Enquanto a Honda, que já tinha experiência recente na Fórmula 1, está se debatendo como nenhuma outra, duas fabricantes de motores estreantes no campeonato têm feito um bom trabalho. Tanto a Audi quanto a Red Bull têm apresentado um desempenho normal com motores relativamente competitivos, e a situação só aumenta a pressão sobre a Honda.
A Honda sequer planeja competir na Austrália e na China
A Aston Martin já sabe qual será o seu resultado na primeira corrida da temporada de Fórmula 1: tanto Fernando Alonso quanto Lance Stroll abandonarão na Austrália. Essa é a decisão da Honda, e o plano mais otimista, já que pressupõe que eles sequer consigam chegar à largada. O fato é que a Honda não tem peças de reposição suficientes nem para competir em um Grande Prêmio.
Pode parecer exagerado, mas, neste momento, já podemos afirmar que a Honda cometeu um erro tão grave em 2016 quanto em 2015, a última vez que teve que lidar com uma mudança no regulamento, na época com a McLaren. E embora a Honda aponte Adrian Newey como parcialmente culpado, algo não se encaixa.

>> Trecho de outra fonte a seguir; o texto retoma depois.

(** * blink_fade_pio_pwm: a PIO pulse-width modulator and its fade driver

    A shallow embedding of [blink_fade_pio_pwm.py].

    - [Module Pio]: the state machine of one RP2040 PIO block as far as
      the program [pwm_prog] uses it: two scratch registers, the two
      shift registers, one side-set pin, the TX FIFO, and the six
      instructions of [pwm_prog] with wrap-around from the last one to
      the first.  One step is one instruction, which is one clock
      cycle, as no instruction of the program has a delay.
    - [Module Pwm]: the Python side, the class [PIOPWM] with [__init__]
      and [set], the timer callback [tick], and the controller and the
      state machine running side by side.
    - [Module Period]: the closed form of one period of the program.
    - [StepFacts], [PeriodFacts], [SystemFacts]: lemmas.
    - The properties of the program, each under its number.
    - [RunFacts], [WaitFacts], [CallFacts], [DutyFacts]: more lemmas,
      and further properties.

    Registers are 32-bit words, modelled as [Z] in [0, 2^32) with the
    wrap-around written out.  Python integers are unbounded, modelled
    as [Z].

    The meaning of the PIO instructions and of [StateMachine.put] is
    that of the hardware and of MicroPython's [rp2] module:

    - a side-set value is driven when its instruction executes;
    - [pull(noblock)] moves the oldest word of the TX FIFO to the OSR,
      and copies scratch X to the OSR when the FIFO is empty;
    - [jmp(x_not_y, l)] jumps when X and Y differ;
    - [jmp(y_dec, l)] jumps when Y is not 0 before the decrement, and
      decrements Y whether it jumps or not;
    - [put] truncates a Python integer to 32 bits, waits while the
      four-word TX FIFO is full, and then appends the word. *)

From Stdlib Require Import ZArith List Bool Lia Arith.
Import ListNotations.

Enquanto a Honda é uma fabricante presente na Fórmula 1 desde 2015, tendo conquistado quatro campeonatos de pilotos e dois de construtores nos últimos cinco anos, duas novas fabricantes de motores entraram na Fórmula 1 com essa mudança no regulamento: Audi e Red Bull, esta última patrocinada pela Ford.

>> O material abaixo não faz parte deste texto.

(** * A shallow embedding of [generate.py] (iserv-stac-generator)

    The script lists the keys of the source bucket, builds a tree of
    catalogs keyed by the year / year-month / year-month-day prefix of
    each key, rewrites the assets of every legacy record and writes one
    item per record to the target bucket.  The model follows the module
    level loop statement by statement; Python exceptions are an explicit
    [exn] value that carries the (possibly already mutated) state. *)

From Stdlib Require Import String Ascii List ZArith Bool Lia Permutation.
#[local] Set Warnings "-register-all".
Import ListNotations.
Open Scope string_scope.

(* ------------------------------------------------------------------ *)
(** ** Strings: the [str] methods the script uses *)

(** [s.endswith(suf)] *)
Definition endswith (s suf : string) : bool :=
  (String.length suf <=? String.length s)%nat &&
  String.eqb (substring (String.length s - String.length suf) (String.length suf) s) suf.

(** [s.split("/")] *)
Fixpoint split_slash (s : string) : list string :=
  match s with
  | EmptyString => [""]
  | String c rest =>
      let parts := split_slash rest in
      if Ascii.eqb c "/" then "" :: parts
      else match parts with
           | p :: ps => String c p :: ps
           | [] => [String c ""]
           end
  end.

(** ["/".join(l)] *)
Fixpoint join_slash (l : list string) : string :=
  match l with
  | [] => ""
  | [x] => x
  | x :: r => x ++ "/" ++ join_slash r
  end.

(** Python slice [l[0:-1]] *)
Definition drop_last {A} (l : list A) : list A := firstn (length l - 1) l.

(* ------------------------------------------------------------------ *)
(** ** JSON values as [json.loads] returns them *)

(** Numbers are kept as their JSON literal: the script only copies them
    ([bbox], [geometry]) or writes them back out. *)
Inductive json : Type :=
| JNull
| JBool (b : bool)
| JNum (lit : string)
| JStr (s : string)
| JArr (l : list json)
| JObj (fields : list (string * json)).

(** A Python [dict] in insertion order. *)
Definition dict := list (string * json).

Fixpoint dict_get (k : string) (d : dict) : option json :=
  match d with
  | [] => None
  | (k', v) :: r => if String.eqb k k' then Some v else dict_get k r
  end.

(** [d[k] = v]: an existing key keeps its position, a new key goes last. *)
Fixpoint dict_set (k : string) (v : json) (d : dict) : dict :=
  match d with
  | [] => [(k, v)]
  | (k', v') :: r =>
      if String.eqb k k' then (k', v) :: r else (k', v') :: dict_set k v r
  end.

(** [del d[k]]: [None] is the [KeyError]. *)
Fixpoint dict_del (k : string) (d : dict) : option dict :=
  match d with
  | [] => None
  | (k', v') :: r =>
      if String.eqb k k' then Some r
      else option_map (cons (k', v')) (dict_del k r)
  end.

Definition dict_keys (d : dict) : list string := map fst d.

(** [str(v)] ([repr] = false), which ["{}".format(v)] calls, and [repr(v)]
    ([repr] = true) used inside containers; the escaping of quotes in
    [repr] is left out. *)
Fixpoint py_render (repr : bool) (j : json) : string :=
  match j with
  | JNull => "None"
  | JBool true => "True"
  | JBool false => "False"
  | JNum lit => lit
  | JStr s => if repr then "'" ++ s ++ "'" else s
  | JArr l =>
      "[" ++ (fix go (l : list json) : string :=
                match l with
                | [] => ""
                | [x] => py_render true x
                | x :: r => py_render true x ++ ", " ++ go r
                end) l ++ "]"
  | JObj d =>
      "{" ++ (fix go (d : list (string * json)) : string :=
                match d with
                | [] => ""
                | [(k, x)] => "'" ++ k ++ "': " ++ py_render true x
                | (k, x) :: r => "'" ++ k ++ "': " ++ py_render true x ++ ", " ++ go r
                end) d ++ "}"
  end.

Definition py_str (j : json) : string := py_render false j.

(* ------------------------------------------------------------------ *)
(** ** [datetime.strptime] for the formats ["%Y/%m"] and ["%Y/%m/%d"]

    CPython's [_strptime] compiles the format to the regular expression
    [(?P<Y>\d\d\d\d)/(?P<m>1[0-2]|0[1-9]|[1-9])] (and, for [%d],
    [(?P<d>3[01]|[12]\d|0[1-9]|[1-9]| [1-9])]), takes the first match at
    the start of the string, raises [ValueError] if text is left over,
    and then builds the date, which raises [ValueError] for a day past
    the end of the month or the year 0.  Digits are the ASCII digits. *)

Definition digit (c : ascii) : option Z :=
  let n := nat_of_ascii c in
  if ((48 <=? n) && (n <=? 57))%nat then Some (Z.of_nat (n - 48)) else None.
(** X18. At every moment of every run, cancelled or not, the hosts
    dequeued so far followed by the hosts still queued are the hosts that
    were put, in order; every dequeued host has been probed once or is in
    the hands of the worker about to probe it; so there are never more
    probes than hosts. *)
Theorem no_host_taken_twice W stop0 hosts out acts s :
  exec W acts (populated stop0 hosts out) = Some s ->
  dequeued (trace s) ++ ip_queue s = hosts /\
  Permutation (probed (trace s) ++ pending (threads s)) (dequeued (trace s)) /\
  (length (probed (trace s)) <= length hosts)%nat.
Proof.
  intros H.
  assert (reachable W (populated stop0 hosts out) s) as Hr by (exists acts; exact H).
  pose proof (queue_inv W stop0 hosts out s Hr) as Hq.
  pose proof (probed_inv W stop0 hosts out s Hr) as Hp.
  split; [exact Hq|]. split; [exact Hp|].
  apply Permutation_length in Hp. rewrite length_app in Hp.
  rewrite <- Hq, length_app. lia.
Qed.

Lemma no_host_taken_twice_witness :
  (length (probed (trace (after 2 race_until_set (populated false [host1; host2] []))))
   <= length [host1; host2])%nat.
Proof.
  apply (no_host_taken_twice 2 false [host1; host2] [] race_until_set).
  vm_compute. reflexivity.
Defined.

(** X19. When every probe raises (the [ping] binary is missing, say) and
    there are more hosts than workers, the scan never ends: each worker
    dies on its first host, so the queue is never empty and the flag is
    never set, and [main] never leaves its waiting loop. *)
Theorem scan_never_ends_when_probes_raise W hosts out acts s :
  exec W acts (populated false hosts out) = Some s ->
  all_raised (trace s) ->
  (W < length hosts)%nat ->
  ip_queue s <> [] /\ stop_event s = false /\
  main_pc s <> MReturned /\ (forall i, main_pc s <> MJoin i).
Proof.
  intros H Hall HW.
  assert (reachable W (populated false hosts out) s) as Hr by (exists acts; exact H).
  pose proof (dequeue_budget_inv W false hosts out s Hr Hall) as Hb.
  pose proof (queue_inv W false hosts out s Hr) as Hq.
  assert (ip_queue s <> []) as Hne.
  { intros Hn. rewrite Hn, app_nil_r in Hq. rewrite <- Hq in HW. lia. }
  assert (stop_event s = false) as Hs.
  { destruct (stop_event s) eqn:Hs; [|reflexivity].
    destruct (stop_inv W false hosts out s Hr Hs) as [Hf | (t & ip & Hset)]; [discriminate|].
    pose proof (proj2 (set_inv W false hosts out s Hr) t ip Hset) as Hc.
    destruct (in_split _ _ Hc) as (pre & post & Htr).
    pose proof (proj2 (gate_inv W false hosts out s Hr) pre t ip _ post Htr) as Hp.
    destruct (Hall t ip (Return true)) as [e He]; [|discriminate He].
    rewrite Htr. apply in_app_iff. left. exact Hp. }
  pose proof (drained_inv W false hosts out s Hr) as Hd.
  repeat split; try assumption.
  - intros Hm. rewrite Hm in Hd. destruct Hd; congruence.
  - intros i Hm. rewrite Hm in Hd. destruct Hd; congruence.
Qed.

Lemma scan_never_ends_when_probes_raise_witness :
  main_pc (after 2 bare_scan (populated false [host1; host2; host3] [])) <> MReturned.
Proof.
  refine (proj1 (proj2 (proj2
            (scan_never_ends_when_probes_raise 2 [host1; host2; host3] [] bare_scan
               (after 2 bare_scan (populated false [host1; host2; host3] [])) _ _ _)))).
  - vm_compute. reflexivity.
  - intros t ip r Hin. vm_compute in Hin.
    destruct Hin as [Hin | [Hin | [Hin | [Hin | []]]]];
      try discriminate Hin; injection Hin as _ _ <-; eexists; reflexivity.
  - simpl. lia.
Defined.

(** X20. A worker ends in one of two ways only: it returns from the loop
    with the flag set, or it dies with the [AttributeError] of the
    shadowed [except queue.Empty] clause; this is also how it ends on an
    empty queue. *)
Theorem worker_ends_by_flag_or_attribute_error W stop0 hosts out acts s t pc :
  exec W acts (populated stop0 hosts out) = Some s ->
  threads s !! t = Some pc -> is_alive pc = false ->
  (pc = WReturned /\ stop_event s = true) \/ pc = WCrashed AttributeError.
Proof.
  intros H Hl Hd.
  assert (reachable W (populated stop0 hosts out) s) as Hr by (exists acts; exact H).
  destruct (ended_inv W stop0 hosts out s Hr t) as [Hret Hcr].
  destruct pc; try discriminate Hd.
  - left. split; [reflexivity | exact (Hret Hl)].
  - right. rewrite (Hcr e Hl). reflexivity.
Qed.

Lemma worker_ends_by_flag_or_attribute_error_witness :
  (WCrashed AttributeError = WReturned /\
   stop_event (after 2 silent_scan (populated false [host1; host2] [])) = true) \/
  WCrashed AttributeError = WCrashed AttributeError.
Proof.
  apply (worker_ends_by_flag_or_attribute_error 2 false [host1; host2] [] silent_scan
           (after 2 silent_scan (populated false [host1; host2] [])) 0%nat);
    vm_compute; reflexivity.
Defined.

(** X21. The queue's counter of unfinished tasks is at every moment the
    number of queued hosts, plus the hosts in the hands of a worker, plus
    the hosts whose probe or connect raised. So when [main] has returned
    from a scan in which the flag was never set and no call raised, the
    counter is 0: every host was marked done. *)
Theorem task_counter_accounts W stop0 hosts out acts s :
  exec W acts (populated stop0 hosts out) = Some s ->
  unfinished_tasks s =
    (length (ip_queue s) + total holds_item (threads s)
     + length (raised (trace s)))%nat /\
  (main_pc s = MReturned -> stop_event s = false -> raised (trace s) = [] ->
   unfinished_tasks s = 0%nat).
Proof.
  intros H.
  assert (reachable W (populated stop0 hosts out) s) as Hr by (exists acts; exact H).
  pose proof (accounting_inv W stop0 hosts out s Hr) as Ha.
  split; [exact Ha|]. intros Hm Hs Hn.
  pose proof (joined_inv W stop0 hosts out s Hr) as Hj.
  pose proof (drained_inv W stop0 hosts out s Hr) as Hd.
  rewrite Hm in Hj, Hd. destruct Hd as [Hd | Hq]; [congruence|].
  rewrite Ha, Hq, Hn, (total_dead holds_item (threads s)); [reflexivity | | exact Hj].
  intros []; simpl; intros; try discriminate; reflexivity.
Qed.

Lemma task_counter_accounts_witness :
  unfinished_tasks (after 2 silent_scan (populated false [host1; host2] [])) = 0%nat.
Proof.
  refine (proj2 (task_counter_accounts 2 false [host1; host2] [] silent_scan
                   (after 2 silent_scan (populated false [host1; host2] [])) _) _ _ _);
    vm_compute; reflexivity.
Defined.

(** ** A scan on a machine whose tools do not raise comes to its end *)

Section Termination.

Variable W : nat.
Variable stop0 : bool.
Variable hosts : list IPv4Address.
Variable out0 : list string.

Local Abbreviation s0 := (populated stop0 hosts out0).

Era de se esperar que essas duas fabricantes tivessem problemas. Afinal, os novos motores não diferem muito dos antigos, além da remoção do complexo MGU-H e da alteração na distribuição de potência em favor da energia elétrica. No entanto, Audi e Red Bull se saíram muito bem. A Honda falhou.
De fato, durante os testes de pré-temporada, a equipe Mercedes chegou a afirmar que a Red Bull tinha o melhor motor da Fórmula 1. Provavelmente não é verdade, mas eles têm uma unidade de potência competitiva. Quanto à Audi, eles tiveram os problemas iniciais esperados, mas foram muito mais consistentes do que a Honda. E com melhor desempenho. O motor deles é digno da F1.
A grande questão é o que a Honda tem feito em seus dinamômetros para chegar à pré-temporada de 2026 tão despreparada, e se o trabalho deles é ruim o suficiente para que Lawrence Stroll abra os cofres, rompa com a Honda e tire a Aston Martin do atoleiro japonês em que parece estar.